According to a report by Toni Clarke for Reuters, tobacco giants including Philip Morris and Altria Group, the makers of Marlboro, have been on a recruitment spree to bring on board swathes of scientists with expertise in fighting cancer and other chronic conditions, so as to bolster research and development on new kinds of theoretically 'healthier' and risk-free e-cigarettes and vaping products.

Philip Morris in particular is heavily investing in the campaign, and is said to have hired some 400 scientists including toxicologists, chemists, biologists and biostatisticians. In addition to lab workers, the companies are also seeking to attract regulatory affairs specialists in a bid to help them navigate future red tape with the US Food and Drug Administration (FDA) and get new products onto the market with as little friction as possible.

According to Philip Gorham, an analyst at Morningstar: "If tobacco companies can prove there is reduced risk, e-cigs are likely to remain less regulated and taxed than cigarettes. If they can't, they will likely be subject to the same restrictions."

However, opinions elsewhere in the scientific community are decidedly mixed when it comes to collaborating with the tobacco industry. 

"The whole set-up is schizophrenic," said Lars Erik Rutqvist of Sweden's Karolinska Institute. "I wouldn't want to be part of that because they still make most of their money from cigarettes."

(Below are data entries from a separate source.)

(** C1 fails in HOHOHOHOH.py.  The ledger deposits 1000 on 2023-01-01 and
    withdraws it on 2023-01-02; the band "Low" spans 0 to 2000.  On the
    second day the balance is 0, and the log shows the rate 3.65 of the
    band; OffRelease.py shows 0 there. *)
Theorem zero_balance_day_keeps_rate :
  HOHOHOHOH.calculate_interest_with_steps Ex.rates_low Ex.bands_low
    [(Ex.jan1, dec 1000); (Ex.jan2, dec (-1000))] Ex.jan2 =
  inr ([mkRow Ex.jan1 (dec 1000) "Low" (dec 3.65) (dec 0.1) (dec 0.1);
        mkRow Ex.jan2 0 "Low" (dec 3.65) 0 (dec 0.1)], dec 0.1) ∧
  OffRelease.calculate_daily_interest
    [(Ex.jan1, dec 1000); (Ex.jan2, dec (-1000))] Ex.jan2
    (Some Ex.rates_low) (Some Ex.bands_low) =
  inr ([mkRow Ex.jan1 (dec 1000) "Low" (dec 3.65) (dec 0.1) (dec 0.1);
        mkRow Ex.jan2 0 "Low" 0 0 (dec 0.1)], dec 0.1).
Proof. split; by_compute. Qed.

(** With a range that reaches below zero the same loop accrues negative
    interest on a negative balance. *)
Example negative_balance_accrues :
  HOHOHOHOH.calculate_interest_with_steps
    [mkRate Ex.jan1 "Overdrawn" (dec 3.65)] [mkBand "Overdrawn" (dec (-1000)) 0]
    [(Ex.jan1, dec (-500))] Ex.jan2 =
  inr ([mkRow Ex.jan1 (dec (-500)) "Overdrawn" (dec 3.65) (dec (-0.05)) (dec (-0.05));
        mkRow Ex.jan2 (dec (-500)) "Overdrawn" (dec 3.65) (dec (-0.05)) (dec (-0.1))],
       dec (-0.1)).
Proof. by_compute. Qed.

(** ** C3: the rate lookup *)

Lemma insert_by_date_perm (e : RateEntry) (l : list RateEntry) :
  insert_by_date e l ≡ₚ e :: l.
Proof.
  induction l as [|x l IH]; simpl; [done|].
  destruct (decide _); [done|]. by rewrite IH, Permutation_swap.
Qed.

Lemma sort_values_perm (l : list RateEntry) : sort_values l ≡ₚ l.
Proof.
  induction l as [|x l IH]; simpl; [done|].
  by rewrite insert_by_date_perm, IH.
Qed.

Lemma insert_by_date_sorted (e : RateEntry) (l : list RateEntry) :
  StronglySorted date_le l → StronglySorted date_le (insert_by_date e l).
Proof.
  induction 1 as [|x l Hl IH Hx]; simpl.
  - repeat constructor.
  - destruct (decide _) as [Hle|Hgt].
    + constructor; [by constructor|].
      constructor; [done|].
      eapply Forall_impl; [exact Hx|]. intros y Hy. unfold date_le in *. lia.
    + constructor; [done|].
      rewrite insert_by_date_perm. constructor; [|done]. unfold date_le. lia.
Qed.

Lemma sort_values_sorted (l : list RateEntry) : StronglySorted date_le (sort_values l).
Proof.
  induction l as [|x l IH]; simpl; [constructor|by apply insert_by_date_sorted].
Qed.

(** The last row of a table in date order is effective no earlier than
    any other row. *)
Lemma last_sorted_latest (l : list RateEntry) (e : RateEntry) :
  StronglySorted date_le l → last l = Some e →
  ∀ e', e' ∈ l → (Start_Date e' ≤ Start_Date e)%Z.
Proof.
  induction 1 as [|x l Hl IH Hx]; [done|].
  intros Hlast e' He'.
  destruct l as [|y l'].
  - injection Hlast as <-. apply list_elem_of_singleton in He' as ->. lia.
  - rewrite last_cons_cons in Hlast.
    apply elem_of_cons in He' as [->|He']; [|by apply IH].
    rewrite Forall_forall in Hx. apply Hx. by apply last_Some_elem_of.
Qed.

Lemma sort_values_sorts : sorts_by_date sort_values.
Proof. intros l. split; [apply sort_values_perm|apply sort_values_sorted]. Qed.

Lemma get_interest_rate_with_sort_values (d : Z) (band_name : option string)
    (rates_df : option (list RateEntry)) :
  OffRelease.get_interest_rate d band_name rates_df
  = get_interest_rate_with sort_values d band_name rates_df.
Proof. done. Qed.

(** What [get_interest_rate] returns for a band name that is not empty,
    whatever the sort. *)
Lemma get_interest_rate_with_cases (sort : list RateEntry → list RateEntry)
    (d : Z) (b : string) (rates : list RateEntry) :
  sorts_by_date sort → b ≠ EmptyString →
  (Forall (λ e, ¬ applicable d b e) rates ∧
   get_interest_rate_with sort d (Some b) (Some rates) = 0) ∨
  (∃ e, latest_effective d b rates e ∧
        get_interest_rate_with sort d (Some b) (Some rates) = rate e).
Proof.
  intros Hsort Hb. unfold get_interest_rate_with, truthy.
  assert (String.eqb b EmptyString = false) as -> by by apply String.eqb_neq.
  simpl.
  set (P := λ e, (Start_Date e ≤ d)%Z ∧ Some (rate_band e) = Some b).
  assert (∀ e, P e ↔ applicable d b e) as HP.
  { intros e. unfold P, applicable. split; intros [? ?]; split; congruence. }
  destruct (Hsort (filter P rates)) as [Hperm Hsorted].
  destruct (last (sort (filter P rates))) as [e|] eqn:Hlast.
  - right. exists e. split; [|done].
    assert (e ∈ filter P rates) as He.
    { rewrite <- Hperm. by apply last_Some_elem_of. }
    apply list_elem_of_filter in He as [HPe He].
    split; [done|]. split; [by apply HP|].
    intros e' He' Happ.
    apply (last_sorted_latest _ _ Hsorted Hlast).
    rewrite Hperm. apply list_elem_of_filter. split; [by apply HP|done].
  - left. split; [|done].
    apply last_None in Hlast.
    assert (filter P rates = []) as Hnil.
    { apply Permutation_nil_r. by rewrite <- Hlast, Hperm. }
    apply Forall_forall. intros e He Happ.
    assert (e ∈ filter P rates) as Hin
      by (apply list_elem_of_filter; split; [by apply HP|done]).
    rewrite Hnil in Hin. by apply not_elem_of_nil in Hin.
Qed.
(** * petl.io.json: readers and writers between tables and JSON text

    A shallow embedding of [petl/io/json.py] ([fromjson], [JsonView],
    [fromdicts], [DictsView], [tojson], [tojsonarrays], [_writejson],
    [_writeobj]) and the properties of its specification.

    Conventions.
    - Python [str] is a Rocq [string], read as the UTF-8 bytes of the text.
      Byte-wise lexicographic order on UTF-8 coincides with Python's
      code-point order, and so does the substring test.
    - A Python [dict] with text keys is an insertion-ordered association
      list; a Python [set] of text is a [gset string].
    - A generator is a finite tree of events and yields ([proc]); the
      consumer decides how far it is driven. *)

From stdpp Require Import base option list gmap strings sorting pretty.

(** ** Values and exceptions *)

Inductive exn :=
| TypeError
| KeyError
| ValueError
| OtherError (name : string).

(** JSON-like Python values.  A float is carried as its IEEE-754 binary64
    bit pattern; this module never computes with it. *)
#[warnings="-register-all"]
Inductive value :=
| VNone
| VBool (b : bool)
| VInt (n : Z)
| VFloat (bits : Z)
| VStr (s : string)
| VList (l : list value)
| VDict (d : list (string * value)).

Abbreviation dict := (list (string * value)).
Abbreviation row := (list value).

(** Objects a caller passes as positional or keyword arguments. *)
Inductive pyobj :=
| ObjValue (v : value)
| ObjFields (fs : list string)
| ObjOpaque (name : string).

(** ** The error monad of fallible expressions *)

Inductive result (A : Type) :=
| Ok (a : A)
| Err (e : exn).
Arguments Ok {A} a.
Arguments Err {A} e.

#[global] Instance result_ret : MRet result := @Ok.
#[global] Instance result_bind : MBind result :=
  λ A B f m, match m with Ok a => f a | Err e => Err e end.
#[global] Instance result_fmap : FMap result :=
  λ A B f m, match m with Ok a => Ok (f a) | Err e => Err e end.

(** ** Text *)

(** [f in s] on two [str]: substring test. *)
Fixpoint is_substring (f s : string) : bool :=
  if String.prefix f s then true
  else match s with
       | EmptyString => false
       | String _ s' => is_substring f s'
       end.

Definition is_continuation (a : Ascii.ascii) : bool :=
  let n := Ascii.N_of_ascii a in ((128 <=? n) && (n <? 192))%N.

(** Iterating a [str] yields its code points, one at a time. *)
Fixpoint utf8_chars (s : string) : list string :=
  match s with
  | EmptyString => []
  | String a s' =>
      let starts_inside :=
        match s' with String b _ => is_continuation b | EmptyString => false end in
      match utf8_chars s' with
      | c :: cs =>
          if starts_inside then String a c :: cs
          else String a EmptyString :: c :: cs
      | [] => [String a EmptyString]
      end
  end.

(** ** Dictionaries *)

Fixpoint dict_get (d : dict) (k : string) : option value :=
  match d with
  | [] => None
  | (k', v) :: d' => if String.eqb k k' then Some v else dict_get d' k
  end.

Definition dict_contains (d : dict) (k : string) : bool :=
  match dict_get d k with Some _ => true | None => false end.

(** [d[k] = v]: an existing key keeps its position. *)
Fixpoint dict_set (d : dict) (k : string) (v : value) : dict :=
  match d with
  | [] => [(k, v)]
  | (k', v') :: d' =>
      if String.eqb k k' then (k, v) :: d' else (k', v') :: dict_set d' k v
  end.

(** [dict(items)] *)
Definition dict_of_items (items : list (string * value)) : dict :=
  foldl (λ d kv, dict_set d kv.1 kv.2) [] items.

(** [set(o.keys())] *)
Definition key_set (d : dict) : gset string := list_to_set (d.*1).

(** ** Python primitives used on records *)

(** [hasattr(o, 'keys')] *)
Definition has_keys (o : value) : bool :=
  match o with VDict _ => true | _ => false end.

Definition keys_of (o : value) : gset string :=
  match o with VDict d => key_set d | _ => ∅ end.

(** [f in o] for a text [f].  A list contains [f] when one of its elements
    is the same text; numbers, booleans and [None] are not containers. *)
Definition py_contains (o : value) (f : string) : result bool :=
  match o with
  | VDict d => Ok (dict_contains d f)
  | VStr s => Ok (is_substring f s)
  | VList l =>
      Ok (existsb (λ e, match e with VStr s => String.eqb s f | _ => false end) l)
  | _ => Err TypeError
  end.

(** [o[f]] for a text [f]. *)
Definition py_getitem (o : value) (f : string) : result value :=
  match o with
  | VDict d => match dict_get d f with Some v => Ok v | None => Err KeyError end
  | _ => Err TypeError
  end.

(** [for o in result] *)
Definition py_iter (v : value) : result (list value) :=
  match v with
  | VList l => Ok l
  | VStr s => Ok (VStr <$> utf8_chars s)
  | VDict d => Ok (VStr <$> d.*1)
  | _ => Err TypeError
  end.

(** [sorted(hdr)] on a set of text. *)
Definition sorted (s : gset string) : list string :=
  merge_sort String.le (elements s).

(** ** Header derivation and row projection (shared by both readers) *)

(** [[
    hdr = set()
    for o in result:
        if hasattr(o, 'keys'):
            hdr |= set(o.keys())
    ]] *)
Definition collect_keys (records : list value) : gset string :=
  foldl (λ hdr o, if has_keys o then hdr ∪ keys_of o else hdr) ∅ records.

Definition derive_header (records : list value) : list string :=
  sorted (collect_keys records).
(** * The bl832 data-movement flow ([orchestration/flows/bl832/move.py])

    A shallow embedding of the Prefect flow [process_new_832_file] and of
    the tasks it calls, together with the properties of the pipeline that
    the specification states.

    Layout:
    - [Py]      the Python primitives the flow relies on: exceptions,
                string indexing and slicing, [str.split], [os.path.join],
                [Path(...).name], [datetime.timedelta(days=...)];
    - [Flow]    the collaborators (transfer, secret store, ingestion
                service, settings block, scheduler) as state-passing
                functions over an abstract world, the tasks and the flow
                as programs in a state-and-exception monad that records
                every collaborator call;
    - [PyPath]  what the smoke test uses of [pathlib]: root, components,
                [str] and [with_name] of a POSIX path;
    - the smoke test [test_scicat] and [test_transfers_832], in the same
      monad; [scicat.test] and [uuid.uuid4] act on the world without
      being recorded among the calls;
    - the theorems.

    What is left out: logging ([logger.info] has no effect on control flow
    or on any collaborator call; the one expression inside a log line that
    can raise, [config.scicat['jobs_api_url']], is kept) and the
    construction of [Config832()], whose result is an input of the
    model. *)

From Stdlib Require Import String Ascii List ZArith Lia Bool.
From stdpp Require Import base option gmap strings.

Import ListNotations.
Local Open Scope string_scope.
Local Open Scope list_scope.

(* ===================================================================== *)
(** ** Python primitives *)
(* ===================================================================== *)

Module Py.

(** The exception classes the flow can raise by itself, and [Raised cls]
    for an exception of class [cls] coming out of a collaborator. *)
Inductive exn : Type :=
| IndexError
| KeyError
| ValueError
| OverflowError
| Raised (cls : string).

(** A Python expression either evaluates to a value or raises. *)
Inductive result (A : Type) : Type :=
| Ok (a : A)
| Raise (e : exn).
Arguments Ok {A} a.
Arguments Raise {A} e.

(** *** Strings *)

(** [s[0]]: the first character, [IndexError] on the empty string. *)
Definition str_first (s : string) : result ascii :=
  match s with
  | EmptyString => Raise IndexError
  | String c _ => Ok c
  end.

(** [s[n:]] *)
Fixpoint slice_from (n : nat) (s : string) : string :=
  match n, s with
  | O, _ => s
  | S _, EmptyString => EmptyString
  | S n', String _ s' => slice_from n' s'
  end.

(** [s.startswith(pre)] *)
Fixpoint startswith (s pre : string) {struct pre} : bool :=
  match pre with
  | EmptyString => true
  | String a pre' =>
      match s with
      | EmptyString => false
      | String b s' => Ascii.eqb a b && startswith s' pre'
      end
  end.

(** [s.endswith(suf)]: some suffix of [s] is [suf]. *)
Fixpoint endswith (s suf : string) {struct s} : bool :=
  String.eqb s suf ||
  match s with
  | EmptyString => false
  | String _ s' => endswith s' suf
  end.

(** The leftmost occurrence of [sep] in [s]: the text before it and the
    text after it ([s.partition(sep)] without the middle component), or
    [None] when [sep] does not occur. *)
Fixpoint partition (sep s : string) {struct s} : option (string * string) :=
  if startswith s sep then Some (EmptyString, slice_from (String.length sep) s)
  else
    match s with
    | EmptyString => None
    | String c s' =>
        match partition sep s' with
        | Some (before, after) => Some (String c before, after)
        | None => None
        end
    end.

(** The loop of [str.split]: cut at the leftmost occurrence, continue on
    what follows it.  Every cut consumes at least one character when [sep]
    is not empty, so [String.length s] rounds are enough. *)
Fixpoint split_loop (rounds : nat) (sep s : string) : list string :=
  match rounds with
  | O => [s]
  | S rounds' =>
      match partition sep s with
      | None => [s]
      | Some (before, after) => before :: split_loop rounds' sep after
      end
  end.

(** [s.split(sep)]; an empty separator raises [ValueError]. *)
Definition str_split (s sep : string) : result (list string) :=
  match sep with
  | EmptyString => Raise ValueError
  | _ => Ok (split_loop (String.length s) sep s)
  end.

(** [l[i]] for a non-negative index. *)
Definition list_index {A : Type} (l : list A) (i : nat) : result A :=
  match nth_error l i with
  | Some x => Ok x
  | None => Raise IndexError
  end.

(** *** [os.path.join] (posixpath, two arguments) *)

Definition sep : string := "/".

Definition os_path_join (a b : string) : string :=
  if startswith b sep then b
  else if String.eqb a "" || endswith a sep then a +:+ b
  else a +:+ sep +:+ b.

(** *** [pathlib.Path(p).name]

    The last component of the path that is neither empty nor ["."], the
    empty string when there is none. *)
Definition is_component (x : string) : bool :=
  negb (String.eqb x "") && negb (String.eqb x ".").

Definition path_name (p : string) : string :=
  List.last (List.filter is_component (split_loop (String.length p) sep p)) "".

(** *** [datetime.timedelta(days=d)] for an integer [d] *)

Record timedelta : Type := { days : Z }.

Definition max_days : Z := 999999999.

Definition timedelta_days (d : Z) : result timedelta :=
  if (Z.abs d <=? max_days)%Z then Ok {| days := d |} else Raise OverflowError.

End Py.

Import Py.


(* ===================================================================== *)
(** ** The flow and its collaborators *)
(* ===================================================================== *)

(** [GlobusEndpoint]: the flow reads [root_path] only; [uuid] stands for
    the identity under which the transfer service knows the endpoint. *)
Record GlobusEndpoint : Type := {
  uuid : string;
  root_path : string
}.

(** Modelled from the spec: the value [start_transfer] returns (the
    function is in [orchestration.globus], outside this file); the spec
    calls it TransferOutcome. *)
Inductive TransferOutcome : Type :=
| Succeeded
| TimedOut
| Failed (reason : string).

(** The arguments of one [scicat.submit_ingest] call. *)
Record IngestJob : Type := {
  jobs_api_url : string;
  ingest_path : string;
  token : string;
  ingestor : string
}.

(** The arguments of one [schedule_prefect_flow] call. *)
Record DeferredJob : Type := {
  deployment_name : string;
  flow_run_name : string;
  parameters : gmap string string;
  duration_from_now : timedelta
}.

(** The path normalisation of line 117:
    [file_path.split("/global")[1]]. *)
Definition normalize (file_path : string) : result string :=
  match str_split file_path "/global" with
  | Ok pieces => list_index pieces 1
  | Raise e => Raise e
  end.

Section Flow.

(** [W] is the state of the outside world (transfer service, secret
    store, ingestion service, Prefect server); [TransferClient] is the
    opaque Globus client handle. *)
Context {W TransferClient : Type}.

(** The arguments of one [start_transfer] call. *)
Record TransferRequest : Type := {
  transfer_client : TransferClient;
  source_endpoint : GlobusEndpoint;
  source_path : string;
  dest_endpoint : GlobusEndpoint;
  dest_path : string;
  max_wait_seconds : Z
}.

(** [Config832]: the Globus client, the three endpoints and the scicat
    settings dictionary. *)
Record Config832 : Type := {
  tc : TransferClient;
  spot832 : GlobusEndpoint;
  data832 : GlobusEndpoint;
  nersc832 : GlobusEndpoint;
  scicat : gmap string string
}.

(** The functions imported from outside the file.  Each one may change
    the world and either returns or raises. *)
Record Collaborators : Type := {
  (** [orchestration.globus.start_transfer] *)
  do_start_transfer : TransferRequest -> W -> result TransferOutcome * W;
  (** [Secret.load(name).get()] *)
  do_secret_load : string -> W -> result string * W;
  (** [scicat.submit_ingest]; the response is only logged *)
  do_submit_ingest : IngestJob -> W -> result string * W;
  (** [JSON.load(name).value], a dictionary of integer settings *)
  do_json_load : string -> W -> result (gmap string Z) * W;
  (** [orchestration.prefect.schedule_prefect_flow] *)
  do_schedule_prefect_flow : DeferredJob -> W -> result unit * W
}.

(** One collaborator call of a run, with what it answered. *)
Inductive Event : Type :=
| StartTransfer (req : TransferRequest) (res : result TransferOutcome)
| SecretLoad (name : string) (res : result string)
| SubmitIngest (job : IngestJob) (res : result string)
| JSONLoad (name : string) (res : result (gmap string Z))
| ScheduleFlow (job : DeferredJob) (res : result unit).

Record RunState : Type := {
  world : W;
  calls : list Event
}.

(** Programs: state passing, with Python's exception propagation. *)
Definition M (A : Type) : Type := RunState -> result A * RunState.

Definition ret {A : Type} (a : A) : M A := fun st => (Ok a, st).

Definition bind {A B : Type} (m : M A) (k : A -> M B) : M B :=
  fun st =>
    match m st with
    | (Ok a, st') => k a st'
    | (Raise e, st') => (Raise e, st')
    end.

The new research is the latest development in the controversial e-cigarettes saga. While some advocates of vaping argue that e-cigarettes are an effective aid for traditional tobacco smokers seeking to quit the habit, numerous studies have suggested that e-cigarettes pose their own problems.

A controversial study published in 2014 suggested that e-cigarettes can possess even more carcinogens than traditional cigarettes are particularly concerning, while studies involving animal testing have demonstrated that e-cigarettes may be responsible for other kinds of potential health complications.

Clearly the jury is still out on the long-term societal risks posed by e-cigarettes, a relatively recent drug phenomenon and one that's evolving quickly. But we're inclined to think that any moves in the tobacco industry that genuinely look towards the health of consumers at large are a step in the right direction - provided they are indeed genuine - even if they're solely motivated by profit. Let's just hope they lead to innovations that will benefit both smokers and non-smokers worldwide.